Storage of Characters
Storage of Characters
Purpose of Character Storage
- The storage of characters is a critical concept in computer science.
- Converting characters to a format that can be processed by computers is fundamental to how data is stored and processed.
ASCII (American Standard Code for Information Interchange)
- ASCII is a commonly used method for character storage.
- It uses 7-bit binary codes to represent characters.
- ASCII can represent 128 characters in total, including letters (both uppercase and lowercase), numbers, and symbols.
- For example, the ASCII value for the uppercase letter “A” is 65, which is 1000001 in binary.
Extended ASCII
- An extension of the ASCII system is the Extended ASCII which uses an 8-bit binary code.
- This allows for the representation of 256 characters as opposed to the original 128.
Unicode
- As the range of ASCII was found to be insufficient for representing all characters and symbols used around the globe, the Unicode standard was developed.
- Unicode is capable of representing over a million unique characters, making it more appropriate for modern computing where globalisation is prominent.
UTF-8
- UTF-8 is a system in Unicode used for transmitting data.

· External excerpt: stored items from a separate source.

(** One step of a goroutine, with the permit if it is one that needs it. *)
Definition t_go (tid : nat) (ch : TChoice) (th : TThread) (t : Tunnel) : option Tunnel :=
  match th with
  | ThDial port pc => '(t, pc) ← Dial_step tid ch port pc t; Some (t_set tid (ThDial port pc) t)
  | ThConnClose r pc => '(t, pc) ← ConnClose_step ch r pc t; Some (t_set tid (ThConnClose r pc) t)
  | ThClose who CRet => match who with ByUser => None | _ => Some (t_set tid (after_close who) t) end
  | ThClose who pc => '(t, pc) ← Close_step tid ch pc t; Some (t_set tid (ThClose who pc) t)
  | ThReader pc => '(t, pc) ← reader_step ch pc t; Some (t_set tid (call_close ByReader ThReader pc) t)
  | ThHeartbeat pc => '(t, pc) ← heartbeat_step ch pc t; Some (t_set tid (call_close ByHeartbeat ThHeartbeat pc) t)
  | ThFlush pc => '(t, pc) ← flushACK tid ch pc t; Some (t_set tid (call_close ByFlush ThFlush pc) t)
  | ThWrite r data pc => '(t, pc) ← frame_step ch r data pc t; Some (t_set tid (ThWrite r data pc) t)
  end.

(** [sendPacket] takes the permit, in [acquireSendPermit], before it goes on, and gives
    it back when it is done. *)
Definition t_thread (tid : nat) (ch : TChoice) (t : Tunnel) : option Tunnel :=
  th ← t_threads t !! tid;
  if sends th then
    if decide (t_permit t = Some tid) then t ← t_go tid ch th t; Some (t <| t_permit := None |>)
    else match gives_up ch th t with
         | Some th => Some (t_set tid th t)
         | None => if decide (t_permit t = None) then Some (t <| t_permit := Some tid |>) else None
         end
  else t_go tid ch th t.

Inductive TEvent :=
| TvRun (tid : nat) (ch : TChoice)
| TvDial (tid : nat) (port : Z)
| TvConnClose (tid r : nat)              (* on a connection that Dial has returned *)
| TvClose (tid : nat)
| TvWrite (tid r : nat) (data : bytes)    (* the same *)
| TvAckTimer (tid : nat)                 (* the timer of scheduleACK fires *)
| TvConsume (r : nat)                    (* Read takes a payload from dataCh *)
| TvRetire
| TvSetOnClose (fn : nat)
| TvTime (d : Z).

Definition spawn (tid : nat) (th : TThread) (t : Tunnel) : option Tunnel :=
  if decide (t_threads t !! tid = None) then Some (t_set tid th t) else None.

Definition t_step (ev : TEvent) (t : Tunnel) : option Tunnel :=
  match ev with
  | TvRun tid ch => t_thread tid ch t
  | TvDial tid port => spawn tid (ThDial port DEnter) t
  | TvConnClose tid r => if decide (r ∈ t_returned t) then spawn tid (ThConnClose r KMark) t else None
  | TvClose tid => spawn tid (ThClose ByUser CEnter) t
  | TvWrite tid r data => if decide (r ∈ t_returned t) then spawn tid (ThWrite r data FrSend) t else None
  | TvAckTimer tid =>
      d ← t_ackTimer t;
      if decide (d ≤ t_now t) then spawn tid (ThFlush FlLock) (t <| t_ackTimer := None |>) else None
  | TvConsume r =>
      c ← t_conns t !! r;
      Some (conn_update r (λ c, c <| c_dataCh := tail (c_dataCh c) |>) t)
  | TvRetire => Retire t
  | TvSetOnClose fn => SetOnClose fn t
  | TvTime d => if decide (0 ≤ d) then Some (t <| t_now := t_now t + d |>) else None
  end.
Lemma New_inv s now : t_inv (New s now).
Proof.
  constructor.
  - intros tid th Hl. cbn in Hl.
    apply lookup_insert_Some in Hl as [[<- <-]|[_ Hl]]; [done|].
    apply lookup_singleton_Some in Hl as [<- <-]. done.
  - unfold flags_ok. cbn. split_and!; done.
  - unfold chans_ok. cbn. split_and!; try done; set_solver.
  - unfold conns_ok. cbn. split_and!; try done; [by intros r [? ?]|]. intros m id r [= <-]. by rewrite lookup_empty.
  - done.
Qed.

Lemma t_send_frame ok b t t1 r :
  t_send ok b t = (t1, r) → ∃ s k, t1 = t <| t_session := s |> <| t_sock := k |>.
Proof. unfold t_send. destruct (Session_Send _ _) as [s p]. intros E. case_match; simplify_eq; eauto. Qed.

Lemma t_send_fst ok b t : ∃ s k, (t_send ok b t).1 = t <| t_session := s |> <| t_sock := k |>.
Proof. destruct (t_send ok b t) as [t1 r] eqn:E. by apply t_send_frame in E. Qed.

(** ** Stability

    [grows t t1]: what other goroutines rely on survives a step from [t] to [t1];
    connections are never forgotten, keep their realm id and stay closed. *)
Record grows (t t1 : Tunnel) : Prop := mkGrows {
  g_conns : ∀ r c, t_conns t !! r = Some c →
    ∃ c1, t_conns t1 !! r = Some c1 ∧ c_realmID c1 = c_realmID c ∧ (c_closed c = true → c_closed c1 = true);
  g_returned : t_returned t ⊆ t_returned t1;
  g_realms : t_realms t = None → t_realms t1 = None }.

Lemma grows_refl t t1 :
  t_conns t1 = t_conns t → t_returned t1 = t_returned t → t_realms t1 = t_realms t → grows t t1.
Proof. intros E1 E2 E3. constructor; rewrite ?E1, ?E2, ?E3; eauto. Qed.

Lemma conn_at_grows t t1 r id : grows t t1 → conn_at t r id → conn_at t1 r id.
Proof. intros [G _ _] (c & Hc & <-). destruct (G _ _ Hc) as (c1 & ? & ? & _). by exists c1. Qed.

Lemma is_conn_grows t t1 r : grows t t1 → is_Some (t_conns t !! r) → is_Some (t_conns t1 !! r).
Proof. intros [G _ _] [c Hc]. destruct (G _ _ Hc) as (c1 & ? & _). by exists c1. Qed.

Lemma returned_grows t t1 r : grows t t1 → r ∈ t_returned t → r ∈ t_returned t1.
Proof. intros [_ R _]. apply R. Qed.

Lemma connclose_ok_grows t t1 r pc : grows t t1 → connclose_ok t r pc → connclose_ok t1 r pc.
Proof.
  intros [G R _] [Hr Hc]. split; [by apply R|]. intros Hpc. destruct (Hc Hpc) as (c & Hcc & Hcl).
  destruct (G _ _ Hcc) as (c1 & ? & _ & ?). eauto.
Qed.

Lemma reader_ok_grows t t1 tid pc : grows t t1 → reader_ok t tid pc → reader_ok t1 tid pc.
Proof. intros G [Ht Hpc]. split; [done|]. destruct pc; eauto using conn_at_grows, is_conn_grows. Qed.

Lemma close_ok_grows t t1 tid who pc :
  grows t t1 → t_mu t1 = t_mu t → t_closer t1 = t_closer t → t_onClose t1 = t_onClose t →
  close_ok t tid who pc → close_ok t1 tid who pc.
Proof.
  intros G E1 E2 E3 (H1 & H2 & H3 & H4 & H5). unfold close_ok. rewrite E1, E2, E3. split_and!; auto.
  - intros Hs. by apply (g_realms _ _ G), H4.
  - destruct pc; try done. intros id r Hr. eapply is_conn_grows; eauto.
Qed.

Lemma dial_ok_grows t t1 tid pc :
  grows t t1 → t_dialMu t1 = t_dialMu t → t_chans t1 = t_chans t → t_connCh t1 = t_connCh t →
  t_granted t1 = t_granted t → t_returned t1 = t_returned t →
  dial_ok t tid pc → dial_ok t1 tid pc.
Proof.
  intros G E1 E2 E3 E4 E5 [Hl Hpc]. split; [by rewrite E1|].
  destruct pc as [| | | | |? ? ?|? ? ?|? ? ? ?|? ?|? ?|[?|?]|[?|?]]; rewrite ?E2, ?E3, ?E4, ?E5; try done;
    (split; [by eapply conn_at_grows, Hpc|apply Hpc]).
Qed.

(** Another goroutine's [Dial] steps only concern calls that do not hold [dialMu]. *)
Lemma dial_ok_unlocked t t1 tid pc :
  t_returned t ⊆ t_returned t1 → locked pc = false → dial_ok t tid pc → dial_ok t1 tid pc.
Proof.
  intros R Hl [_ Hpc]. split; [congruence|]. destruct pc as [| | | | | | | | | | |[?|?]]; try done. by apply R.
Qed.

Definition core (t : Tunnel) :=
  (t_mu t, t_closed t, t_done t, t_realms t, t_connCh t, t_chans t, t_conns t, t_next t,
   (t_dialMu t, t_sockClosed t, t_onClose t, t_ids t, t_granted t, t_returned t, t_closer t)).

Ltac core_eqs E := unfold core in E; injection E as ? ? ? ? ? ? ? ? ? ? ? ? ? ? ?.

Lemma local_core t t1 tid th : core t1 = core t → local t tid th → local t1 tid th.
Proof.
  intros E. core_eqs E. assert (grows t t1) as G by (by apply grows_refl).
  destruct th; cbn;
    eauto using dial_ok_grows, connclose_ok_grows, close_ok_grows, reader_ok_grows, returned_grows.
Qed.

Lemma flags_ok_core t t1 : core t1 = core t → flags_ok t → flags_ok t1.
Proof. intros E. core_eqs E. unfold flags_ok. congruence. Qed.

Lemma conns_ok_core t t1 : core t1 = core t → conns_ok t → conns_ok t1.
Proof.
  intros E. core_eqs E. unfold conns_ok, conn_at.
  repeat match goal with H : _ t1 = _ |- _ => rewrite H; clear H end. done.
Qed.

Lemma chans_ok_core t t1 : core t1 = core t → chans_ok t → chans_ok t1.
Proof.
  intros E. core_eqs E. unfold chans_ok, conn_at.
  repeat match goal with H : _ t1 = _ |- _ => rewrite H; clear H end. done.
Qed.
Lemma flight_ss n closed ss ss' infl infs ths :
  ss_le ss' ss → flight n closed ss infl infs ths → flight n closed ss' infl infs ths.
Proof.
  intros Hle []. assert (∀ key, default [] (ss !! key) = [] → default [] (ss' !! key) = []) as H0.
  { intros key E. pose proof (Hle key) as H. rewrite E in H. by apply sublist_nil_r in H. }
  constructor; try done; eauto. intros key Hk. destruct (fl_fixed0 key Hk) as [H1 H2]. split; [|by auto].
  etrans; [|exact H1]. by apply sublist_length.
Qed.

Lemma timers_ss n heap ss ss' tms tms' cbs :
  ss_le ss' ss → (∀ tm v, tms' !! tm = Some v → tms !! tm = Some v) →
  (∀ key s tm, in_map ss' key s → timer_of heap s tm → tms' !! tm = tms !! tm) →
  timers n heap ss tms cbs → timers n heap ss' tms' cbs.
Proof.
  intros Hle Hsub Hkeep []. constructor; try done; eauto.
  intros key s x Hs Hx Hr. destruct (ti_idle0 key s x) as (tm & E & Ht); [by eapply ss_le_in|done..|].
  exists tm. split; [done|]. rewrite (Hkeep key s tm); [done|done|]. by exists x.
Qed.

Lemma leak_ss clients heap ss ss' (cc cc' : gset nat) ths :
  cc ⊆ cc' →
  (∀ key s x t, in_map ss key s → ¬ in_map ss' key s → heap !! s = Some x →
     clients !! ms_client x = Some t → tn_closed t = true ∨ accounted heap ss' cc' ths (ms_client x)) →
  no_leak clients heap ss cc ths → no_leak clients heap ss' cc' ths.
Proof.
  intros Hcc Hdrop H c t Hc Ho. destruct (H c t Hc Ho) as [(key & s & x & Hs & Hx & <-)|[Hin|Hth]].
  - destruct (decide (in_map ss' key s)) as [|Hn]; [left; eauto 10|].
    destruct (Hdrop key s x t) as [|]; [done..|congruence|done].
  - right; left. set_solver.
  - by right; right.
Qed.

(** One lemma for all the places that take sessions out of a list. *)
Lemma drop_inv m key live stop (cc' : gset nat) :
  (live `sublist_of` sessions_at key m) → m_closeCalls m ⊆ cc' →
  (∀ s, s ∈ stop → (s ∉ live) ∧ (∀ key', in_map (m_sessions m) key' s → key' = key)) →
  (∀ s x t, in_map (m_sessions m) key s → s ∉ live → m_heap m !! s = Some x →
     m_clients m !! ms_client x = Some t → tn_closed t = true ∨ ms_client x ∈ cc') →
  m_inv m → m_inv ((put_sessions key live (foldr stop_timer m stop)) <| m_closeCalls := cc' |>).
Proof.
  intros Hlive Hcc Hstop Hdrop [H1 H2 H3 H4 H5].
  destruct (stop_timers_frame stop m) as (tms & -> & Ht1 & Ht2).
  pose proof (ss_le_put key live (m <| m_timers := tms |>) Hlive) as Hle.
  pose proof (in_map_put key live (m <| m_timers := tms |>)) as Hin.
  constructor; cbn in *.
  - by eapply shape_ss.
  - by eapply counts_ss.
  - by eapply flight_ss.
  - eapply timers_ss; [exact Hle|exact Ht1| |exact H4]. intros key' s tm Hs Htm. apply Ht2. intros s' Hs' Heq.
    assert (s' = s) as ->.
    { eapply (ti_inj _ _ _ _ _ H4); [|exact Htm]. destruct (m_heap m !! s') as [x|] eqn:E; [|done]. by exists x. }
    destruct (Hstop s Hs') as [Hn Hk]. apply Hin in Hs as [[-> Hs]|[Hne Hs]]; [done|]. by apply Hne, Hk.
  - eapply leak_ss; [exact Hcc| |exact H5]. intros key' s x t Hs Hn Hx Ht.
    destruct (decide (key' = key)) as [->|Hne]; [|destruct Hn; apply Hin; by right].
    destruct (Hdrop s x t) as [|]; [done| |done|done|by left|right; by right; left].
    intros Hl. destruct Hn. apply Hin. by left.
Qed.
(** ** Goroutines *)

Ltac at_thread :=
  repeat match goal with
  | H : <[_ := _]> _ !! _ = Some _ |- _ =>
      apply lookup_insert_Some in H as [[? ?]|[? H]]; [simplify_eq|]
  end.
(* ===== verification/HandshakeAuth.v ===== *)
(** * The P2P handshake: what success means

    A handshake that succeeds has been acknowledged by the device, from an address the
    device was allowed to answer from, and the session it returns has counted all traffic
    since the SYNC. *)

From Stdlib Require Import ZArith Lia Strings.Byte.
From S2P Require Import Prelude GoStrings GoText TextLemmas PtcpTypes PtcpSession DhProtocol DhCrypto Handshake HandshakeThm.

(** ** Addresses *)

(** The 16-byte form of an IPv4 address. *)
Definition canon (ip : bytes) : bytes := if decide (length ip = 4%nat) then v4InV6Prefix ++ ip else ip.

Lemma ip_equal_canon ip x : ip_equal ip x = true ↔ canon ip = canon x.
Proof.
  unfold ip_equal, canon. assert (∀ y : bytes, length (v4InV6Prefix ++ y) = (12 + length y)%nat) as Hl by (intros; by rewrite length_app).
  destruct (decide (length ip = length x)) as [E|E].
  - rewrite bool_decide_eq_true, E. case_decide; [|done]. split; [by intros ->|apply (inj (app _))].
  - destruct (decide (length ip = 4%nat)) as [E4|E4], (decide (length x = 4%nat)) as [X4|X4]; try lia.
    + case_decide as H; [rewrite bool_decide_eq_true; split; congruence|]. rewrite decide_False by lia.
      split; [done|]. intros Hc. apply (f_equal length) in Hc. rewrite Hl in Hc. lia.
    + rewrite decide_False by lia. case_decide as H; [rewrite bool_decide_eq_true; split; congruence|].
      split; [done|]. intros Hc. apply (f_equal length) in Hc. rewrite Hl in Hc. lia.
    + rewrite !decide_False by lia. split; [done|]. congruence.
Qed.

(** The same endpoint. *)
Definition same_addr (a b : UDPAddr) : Prop := a_Port a = a_Port b ∧ canon (a_IP a) = canon (a_IP b).

#[export] Instance same_addr_equiv : Equivalence same_addr.
Proof.
  split; unfold same_addr.
  - done.
  - by intros a b [-> ->].
  - by intros a b c [-> ->] [-> ->].
Qed.

Lemma sameUDPAddr_spec a b : sameUDPAddr (Some a) b = true ↔ ∃ b', b = Some b' ∧ same_addr a b'.
Proof.
  destruct b as [b|]; cbn; [|split; [done|by intros (? & ? & _)]].
  rewrite andb_true_iff, bool_decide_eq_true, ip_equal_canon. unfold same_addr. split; [by eauto|]. by intros (b' & [= <-] & H).
Qed.

(** ** Computations that leave the clients alone *)

Definition calm {A} (m : M A) : Prop := ∀ w, w_clients (m w).1 = w_clients w ∧ ∃ l, w_log (m w).1 = w_log w ++ l.

Create HintDb calm.

Lemma calm_same {A} (m : M A) : (∀ w, w_clients (m w).1 = w_clients w ∧ w_log (m w).1 = w_log w) → calm m.
Proof. intros H w. destruct (H w) as [H1 H2]. split; [done|]. exists []. by rewrite app_nil_r. Qed.

Lemma calm_ret {A} (a : A) : calm (mret a).
Proof. by apply calm_same. Qed.
Lemma calm_throw {A} e : calm (throw (A:=A) e).
Proof. by apply calm_same. Qed.
Lemma calm_panic {A} : calm (panic (A:=A)).
Proof. by apply calm_same. Qed.
Lemma calm_lift {A} (r : result DhError A) : calm (lift r).
Proof. by apply calm_same. Qed.
Lemma calm_ask : calm ask.
Proof. apply calm_same. intros w. unfold ask. by destruct (w_ans w). Qed.
Lemma calm_client c : calm (client c).
Proof. apply calm_same. intros w. unfold client. by destruct (w_clients w !! c). Qed.
Lemma calm_recv_any raddr : calm (recv_any raddr).
Proof. apply calm_same. intros w. unfold recv_any. by destruct (recv_go raddr (w_ans w)). Qed.
Lemma calm_note ev : calm (note ev).
Proof. intros w. split; [done|]. by exists [ev]. Qed.
(** The loop over the header lines; it returns the length of the body. *)
Fixpoint header_loop (fuel : nat) (headerBytes contentLength : Z) (contentLengthSeen : bool)
    (w : W) (src : Source) : W * Source * (RtspError + Z) :=
  match fuel with
  | O => (w, src, inl OutOfFuel)
  | S fuel =>
      match readRTSPLine src with
      | (src, inl e) => (w, src, inl e)
      | (src, inr line) =>
          let headerBytes := headerBytes + Z.of_nat (length line) in
          if decide (maxRTSPHeaderBytes < headerBytes) then (w, src, inl HeaderTooLong) else
          match writeAll line w with
          | (w, Some e) => (w, src, inl (RtspIO e))
          | (w, None) =>
              if is_blank line then (w, src, inr contentLength) else
              match content_length line with
              | None => header_loop fuel headerBytes contentLength contentLengthSeen w src
              | Some value =>
                  if contentLengthSeen then (w, src, inl DuplicateLength) else
                  match value with
                  | None => (w, src, inl InvalidLength)
                  | Some n => header_loop fuel headerBytes n true w src
                  end
              end
          end
      end
  end.

Definition copyRTSPMessage (w : W) (src : Source) : W * Source * (RtspError + bytes) :=
  match readRTSPLine src with
  | (src, inl e) => (w, src, inl e)
  | (src, inr startLine) =>
      match writeAll startLine w with
      | (w, Some e) => (w, src, inl (RtspIO e))
      | (w, None) =>
          match header_loop (S (length (s_rest src))) (Z.of_nat (length startLine)) 0 false w src with
          | (w, src, inl e) => (w, src, inl e)
          | (w, src, inr contentLength) =>
              if decide (0 < contentLength) then
                if decide (maxRTSPBodyBytes < contentLength) then (w, src, inl BodyTooLong) else
                match CopyN (Z.to_nat contentLength) (Z.to_nat contentLength) w src with
                | (w, src, Some e) => (w, src, inl (CopyBody e))
                | (w, src, None) => (w, src, inr (TrimSpace startLine))
                end
              else (w, src, inr (TrimSpace startLine))
          end
      end
  end.
End Rtsp.

(** ** Requests and responses *)

Definition validRTSPRequest (requestLine : bytes) : bool :=
  match Fields requestLine with
  | [f0; f1; f2] => bool_decide (f0 ≠ [] ∧ f1 ≠ [] ∧ f2 = lit "RTSP/1.0")
  | _ => false
  end.

Definition negotiationFinished (requestLine responseLine : bytes) : bool :=
  match Fields requestLine, Fields responseLine with
  | method :: _, _ :: code :: _ =>
      bool_decide (ToUpper method = lit "PLAY" ∨ ToUpper method = lit "RECORD") && HasPrefix code (lit "2")
  | _, _ => false
  end.

(** ** [proxyRTSP], up to [copyBoth] *)

Section Proxy.
Context {U D : Type} `{!ByteWriter U, !ByteWriter D}.

(** Both connections; [p_finished] counts the calls of [finishNegotiation]. *)
Record Proxy := mkProxy {
  p_upstream : U; p_device : D; p_upstreamReader : Source; p_deviceReader : Source; p_finished : nat }.

Inductive ProxyResult := ProxyErr (e : RtspError) | ProxyCopyBoth | ProxyFuel.

Fixpoint proxy_loop (fuel : nat) (requestLine : bytes) (p : Proxy) : Proxy * ProxyResult :=
  match fuel with
  | O => (p, ProxyFuel)
  | S fuel =>
      let '(upstream, deviceReader, r) := copyRTSPMessage (p_upstream p) (p_deviceReader p) in
      let p := p <| p_upstream := upstream |> <| p_deviceReader := deviceReader |> in
      match r with
      | inl e => (p, ProxyErr e)
      | inr responseLine =>
          if negotiationFinished requestLine responseLine
          then (p <| p_finished := S (p_finished p) |>, ProxyCopyBoth)
          else
            let '(device, upstreamReader, r) := copyRTSPMessage (p_device p) (p_upstreamReader p) in
            let p := p <| p_device := device |> <| p_upstreamReader := upstreamReader |> in
            match r with
            | inl e => (p, ProxyErr e)
            | inr requestLine => proxy_loop fuel requestLine p
            end
      end
  end.

Definition proxyRTSP (firstRequest requestLine : bytes) (p : Proxy) : Proxy * ProxyResult :=
  match writeAll firstRequest (p_device p) with
  | (device, Some e) => (p <| p_device := device |>, ProxyErr (RtspIO e))
  | (device, None) =>
      proxy_loop (S (length (s_rest (p_deviceReader p)))) requestLine (p <| p_device := device |>)
  end.
End Proxy.

(** ** What is written *)

Section Written.
Context {W : Type} `{!ByteWriter W}.
Implicit Types (w : W) (src : Source).

Lemma writeAll_go_spec fuel data w w' e :
  (length data ≤ fuel)%nat → writeAll_go fuel data w = (w', e) →
  ∃ sent, w_out w' = w_out w ++ sent ∧ sent `prefix_of` data ∧ (e = None → sent = data).
Proof.
  revert data w. induction fuel as [|fuel IH]; intros data w Hf E.
  { destruct data; [|simpl in Hf; lia]. simplify_eq/=. exists []. by rewrite app_nil_r; split_and!; [|apply prefix_nil|]. }
  destruct data as [|c data]; [simplify_eq/=; exists []; by rewrite app_nil_r; split_and!; [|apply prefix_nil|]|].
  cbn [writeAll_go] in E. destruct (Write (c :: data) w) as [[w1 n] r] eqn:Ew.
  destruct (Write_prefix _ _ _ _ _ Ew) as [Hn Ho].
  assert (take n (c :: data) `prefix_of` c :: data) as Hp by (exists (drop n (c :: data)); by rewrite take_drop).
  destruct r as [e1|]; [simplify_eq; by exists (take n (c :: data))|].
  case_decide as Hz; [simplify_eq; by exists (take 0 (c :: data))|].
  apply IH in E as (sent & Hs & [rest Hr] & Hall); [|rewrite length_drop; simpl in *; lia].
  exists (take n (c :: data) ++ sent). split_and!.
  - by rewrite Hs, Ho, app_assoc.
  - exists rest. rewrite <- app_assoc, <- Hr. by rewrite take_drop.
  - intros He. rewrite (Hall He). by rewrite take_drop.
Qed.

- It uses an 8-bit system which aligns with the base unit of data in computers, the byte.
- It has compatibility with ASCII as the first 128 characters are identical between them.
Importance of Character Storage
- Understanding how characters are stored is essential to understanding how data is processed by computers.
- It can also highlight potential limitations in systems depending on the chosen character storage technique.
In Summary
- Characters are stored using various encoding standards, each with its own range and purpose: ASCII, Extended ASCII, Unicode and UTF-8.
- ASCII and Extended ASCII have a limited number of characters, which can be a limitation for global applications.
- Unicode has a much wider range of possible characters, with UTF-8 being a common approach due to its backward compatibility with ASCII and its adoption of the byte unit.